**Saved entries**

========================

Lemma make_grid_average_year_sorted (l : list grid_row) :
  year_sorted (make_grid_average l).
Proof.
  unfold year_sorted, make_grid_average.
  pose proof (groupby_DATE_sorted l) as Hs.
  induction (groupby_DATE l) as [|[k vs] gs IH]; [constructor|].
  simpl in *. apply StronglySorted_inv in Hs as [Hs Hall].
  constructor; [by apply IH|].
  apply Forall_forall. intros r Hr.
  apply list_elem_of_In, in_map_iff in Hr as ([k' vs'] & <- & Hin). simpl.
  rewrite Forall_forall in Hall.
  assert (Hk : date_lt k k').
  { apply Hall, list_elem_of_fmap. exists (k', vs').
    by rewrite <- list_elem_of_In in Hin. }
  unfold date_lt in Hk. lia.
Qed.

Lemma concat_map_rows ga years (g : Z -> Z) :
  concat (map (fun y => map (fun r => g y + DOY r) (rows_of_year ga y)) years)
  = map (fun r => g (YEAR r) + DOY r) (concat (map (rows_of_year ga) years)).
Proof.
  induction years as [|y years IH]; [done|]. simpl.
  rewrite map_app, IH. f_equal. apply map_ext_in. intros r Hr.
  apply list_elem_of_In, rows_of_year_YEAR in Hr. by rewrite Hr.
Qed.

(** The pseudo-day of a row is its day-of-year plus the offset of its
    year. *)
Lemma pseudo_days_by_row ga :
  year_sorted ga ->
  pseudo_days ga
  = Ok (map (fun r => offset_before ga (YEAR r) + DOY r) ga).
Proof.
  intros Hsorted. unfold pseudo_days.
  rewrite X_loop_by_year.
  - simpl. f_equal.
    rewrite (concat_map_rows ga _
               (fun y => offset_among ga (np_unique (map YEAR ga)) y)).
    rewrite concat_rows_of_year; [done|apply np_unique_sorted|done|].
    apply Forall_forall. intros r Hr. apply np_unique_elem.
    apply list_elem_of_fmap. by exists r.
  - apply Forall_forall. intros y. by rewrite np_unique_elem.
  - apply np_unique_sorted.
Qed.

End alignment_facts.

(** X8. The constructor completes on every frame, and row [i] of [X]
    and row [i] of [Y] describe row [i] of the daily aggregate: [X] holds
    the row's day-of-year plus the offset of its year, over 365, and [Y]
    the row's mean over 1000.  The offset of a year is the sum, over the
    earlier years present, of the greatest day-of-year seen in each; it
    is 0 for the rows of the first year. *)
Theorem axes_row_by_row (grid_frame : list grid_row) :
  exists g,
    init grid_frame = Ok g
    /\ length (X g) = length (grid_average g)
    /\ length (Y g) = length (grid_average g)
    /\ (forall (i : nat) (r : average_row),
          grid_average g !! i = Some r ->
          X g !! i
          = Some [(inject_Z (offset_before (grid_average g) (YEAR r) + DOY r)
                   / 365)%Q]
          /\ Y g !! i = Some [(DEMAND_AVERAGE r / 1000)%Q])
    /\ (forall r : average_row,
          r ∈ grid_average g ->
          (forall r', r' ∈ grid_average g -> YEAR r <= YEAR r') ->
          offset_before (grid_average g) (YEAR r) = 0).
Proof.
  destruct (init_ok grid_frame) as [g Hg]. exists g. split; [done|].
  destruct (init_lengths _ _ Hg) as [HlenX HlenY].
  split; [done|]. split; [done|].
  destruct (init_axes _ _ Hg) as (days & Hdays & HX & HY).
  assert (Hsorted : year_sorted (grid_average g)).
  { rewrite (init_grid_average _ _ Hg). apply make_grid_average_year_sorted. }
  rewrite (pseudo_days_by_row _ Hsorted) in Hdays. injection Hdays as <-.
  split.
  - intros i r Hr. rewrite HX, HY. unfold expand_dims_1, to_years, to_GW.
    rewrite !list_lookup_fmap, Hr. done.
  - intros r Hr Hleast. apply offset_among_later.
    apply Forall_forall. intros y Hy.
    apply np_unique_elem, list_elem_of_fmap in Hy as (r' & -> & Hr').
    by apply Hleast.
Qed.

(** ** Steps of the time axis *)

Section step_facts.

Implicit Types (ga : list average_row) (years : list Z).

Lemma aggregated_year_sorted ga : aggregated ga -> year_sorted ga.
Proof.
  intros [Hs Hv]. unfold year_sorted.
  induction ga as [|r ga IH]; [constructor|].
  simpl in Hs. apply StronglySorted_inv in Hs as [Hs Hall].
  apply Forall_cons in Hv as [(_ & Hy & _) Hv].
  constructor; [by apply IH|].
  apply Forall_forall. intros r' Hr'.
  rewrite Forall_forall in Hall. rewrite Forall_forall in Hv.
  destruct (Hv _ Hr') as (_ & Hy' & _).
  assert (Hlt : date_lt (avg_DATE r) (avg_DATE r')).
  { apply Hall, list_elem_of_fmap. by exists r'. }
  rewrite Hy, Hy'. unfold date_lt in Hlt. lia.
Qed.

Lemma year_sorted_lookup ga (i j : nat) r r' :
  year_sorted ga -> (i < j)%nat ->
  ga !! i = Some r -> ga !! j = Some r' -> YEAR r <= YEAR r'.
Proof.
  intros Hs. apply (StronglySorted_lookup (fun a b => YEAR a <= YEAR b)).
  exact Hs.
Qed.

(** Between the years of two adjacent rows no year is present. *)
Lemma adjacent_years ga (i : nat) r1 r2 y :
  year_sorted ga ->
  ga !! i = Some r1 -> ga !! S i = Some r2 ->
  y ∈ map YEAR ga -> y <= YEAR r1 \/ YEAR r2 <= y.
Proof.
  intros Hs H1 H2 Hy.
  apply list_elem_of_fmap in Hy as (r & -> & Hr).
  apply list_elem_of_lookup in Hr as [j Hj].
  destruct (decide (j <= i)%nat) as [Hle|Hgt].
  - left. destruct (decide (j = i)) as [->|Hne]; [by simplify_eq|].
    eapply (year_sorted_lookup ga j i); [exact Hs|lia|done|done].
  - right. destruct (decide (j = S i)) as [->|Hne]; [by simplify_eq|].
    eapply (year_sorted_lookup ga (S i) j); [exact Hs|lia|done|done].
Qed.

Lemma offset_among_next ga years y1 y2 :
  StronglySorted Z.lt years ->
  y1 ∈ years -> y1 < y2 ->
  Forall (fun y => y <= y1 \/ y2 <= y) years ->
  offset_among ga years y2 = offset_among ga years y1 + last_DOY ga y1.
Proof.
  intros Hs. induction Hs as [|y years Hs IH Hlt]; intros Hin H12 Hgap.
  - by apply elem_of_nil in Hin.
  - apply Forall_cons in Hgap as [Hy Hgap]. simpl.
    apply elem_of_cons in Hin as [<-|Hin].
    + rewrite Z.ltb_irrefl. destruct (Z.ltb_spec y1 y2); [|lia].
      rewrite Forall_forall in Hlt. rewrite Forall_forall in Hgap.
      rewrite !offset_among_later; [lia| |].
      * apply Forall_forall. intros y Hy'. apply Hlt in Hy'. lia.
      * apply Forall_forall. intros y Hy'.
        pose proof (Hlt _ Hy'). destruct (Hgap _ Hy'); lia.
    + rewrite Forall_forall in Hlt. pose proof (Hlt _ Hin).
      destruct (Z.ltb_spec y y2); [|lia]. destruct (Z.ltb_spec y y1); [|lia].
      rewrite IH by done. lia.
Qed.

(** The last row of a year carries the greatest day-of-year of its
    year. *)
Lemma last_row_of_year ga (i : nat) r1 r2 :
  aggregated ga ->
  ga !! i = Some r1 -> ga !! S i = Some r2 ->
  YEAR r1 <> YEAR r2 ->
  last_DOY ga (YEAR r1) = DOY r1.
Proof.
  intros Hagg H1 H2 Hne.
  pose proof (aggregated_year_sorted _ Hagg) as Hys.
  assert (Hin1 : YEAR r1 ∈ map YEAR ga).
  { apply list_elem_of_fmap. exists r1. split; [done|].
    by eapply list_elem_of_lookup_2. }
  destruct (py_max_ok (DOY_of_year ga (YEAR r1)))
    as (m & Hm & Hmin & Hmax); [by apply DOY_of_year_nonempty|].
  rewrite (py_max_last_DOY _ _ Hin1) in Hm. injection Hm as ->.
  rewrite Forall_forall in Hmax.
  assert (Hle : DOY r1 <= m).
  { apply Hmax, elem_of_DOY_of_year. exists r1.
    split; [by eapply list_elem_of_lookup_2|done]. }
  apply elem_of_DOY_of_year in Hmin as (r & Hr & Hy & Hd).
  apply list_elem_of_lookup in Hr as [j Hj].
  assert (H12 : YEAR r1 <= YEAR r2).
  { eapply (year_sorted_lookup ga i (S i)); [exact Hys|lia|done|done]. }
  destruct (decide (j = i)) as [->|Hji]; [by simplify_eq|].
  destruct (decide (j < i)%nat) as [Hlt|Hgt].
  - destruct Hagg as [Hs Hv]. rewrite Forall_forall in Hv.
    destruct (Hv r) as (Hvr & Hyr & Hdr); [by eapply list_elem_of_lookup_2|].
    destruct (Hv r1) as (Hv1 & Hy1 & Hd1); [by eapply list_elem_of_lookup_2|].
    assert (Hdate : date_lt (avg_DATE r) (avg_DATE r1)).
    { apply (StronglySorted_lookup date_lt (map avg_DATE ga) j i);
        [exact Hs|lia| |]; by rewrite list_lookup_fmap, ?Hj, ?H1. }
    pose proof (dayofyear_mono _ _ Hvr Hv1) as Hmono.
    assert (dayofyear (avg_DATE r) < dayofyear (avg_DATE r1)); [|lia].
    apply Hmono; [congruence|done].
  - assert (Hyr : YEAR r2 <= YEAR r).
    { destruct (decide (j = S i)) as [->|Hne']; [by simplify_eq|].
      eapply (year_sorted_lookup ga (S i) j);
        [exact Hys|lia|done|done]. }
    lia.
Qed.

(** Across a year boundary the offset grows by the day-of-year of the
    row before the boundary. *)
Lemma offset_before_next ga (i : nat) r1 r2 :
  aggregated ga ->
  ga !! i = Some r1 -> ga !! S i = Some r2 ->
  YEAR r1 <> YEAR r2 ->
  offset_before ga (YEAR r2) = offset_before ga (YEAR r1) + DOY r1.
Proof.
  intros Hagg H1 H2 Hne.
  pose proof (aggregated_year_sorted _ Hagg) as Hys.
  assert (H12 : YEAR r1 <= YEAR r2).
  { eapply (year_sorted_lookup ga i (S i)); [exact Hys|lia|done|done]. }
  unfold offset_before.
  rewrite (offset_among_next ga _ (YEAR r1) (YEAR r2)).
  - by rewrite (last_row_of_year ga i r1 r2).
  - apply np_unique_sorted.
  - apply np_unique_elem, list_elem_of_fmap. exists r1.
    split; [done|]. by eapply list_elem_of_lookup_2.
  - lia.
  - apply Forall_forall. intros y Hy. rewrite np_unique_elem in Hy.
    by eapply adjacent_years.
Qed.

End step_facts.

========================

**EXERCISE DIRECTIONS**
Only the lines above from the one with "and row [i] of [Y]" up to and including the one with "r ∈ grid_average g ->" should be repeated, exactly as written.

**SOLUTION**
    and row [i] of [Y] describe row [i] of the daily aggregate: [X] holds
    the row's day-of-year plus the offset of its year, over 365, and [Y]
    the row's mean over 1000.  The offset of a year is the sum, over the
    earlier years present, of the greatest day-of-year seen in each; it
    is 0 for the rows of the first year. *)
Theorem axes_row_by_row (grid_frame : list grid_row) :
  exists g,
    init grid_frame = Ok g
    /\ length (X g) = length (grid_average g)
    /\ length (Y g) = length (grid_average g)
    /\ (forall (i : nat) (r : average_row),
          grid_average g !! i = Some r ->
          X g !! i
          = Some [(inject_Z (offset_before (grid_average g) (YEAR r) + DOY r)
                   / 365)%Q]
          /\ Y g !! i = Some [(DEMAND_AVERAGE r / 1000)%Q])
    /\ (forall r : average_row,
          r ∈ grid_average g ->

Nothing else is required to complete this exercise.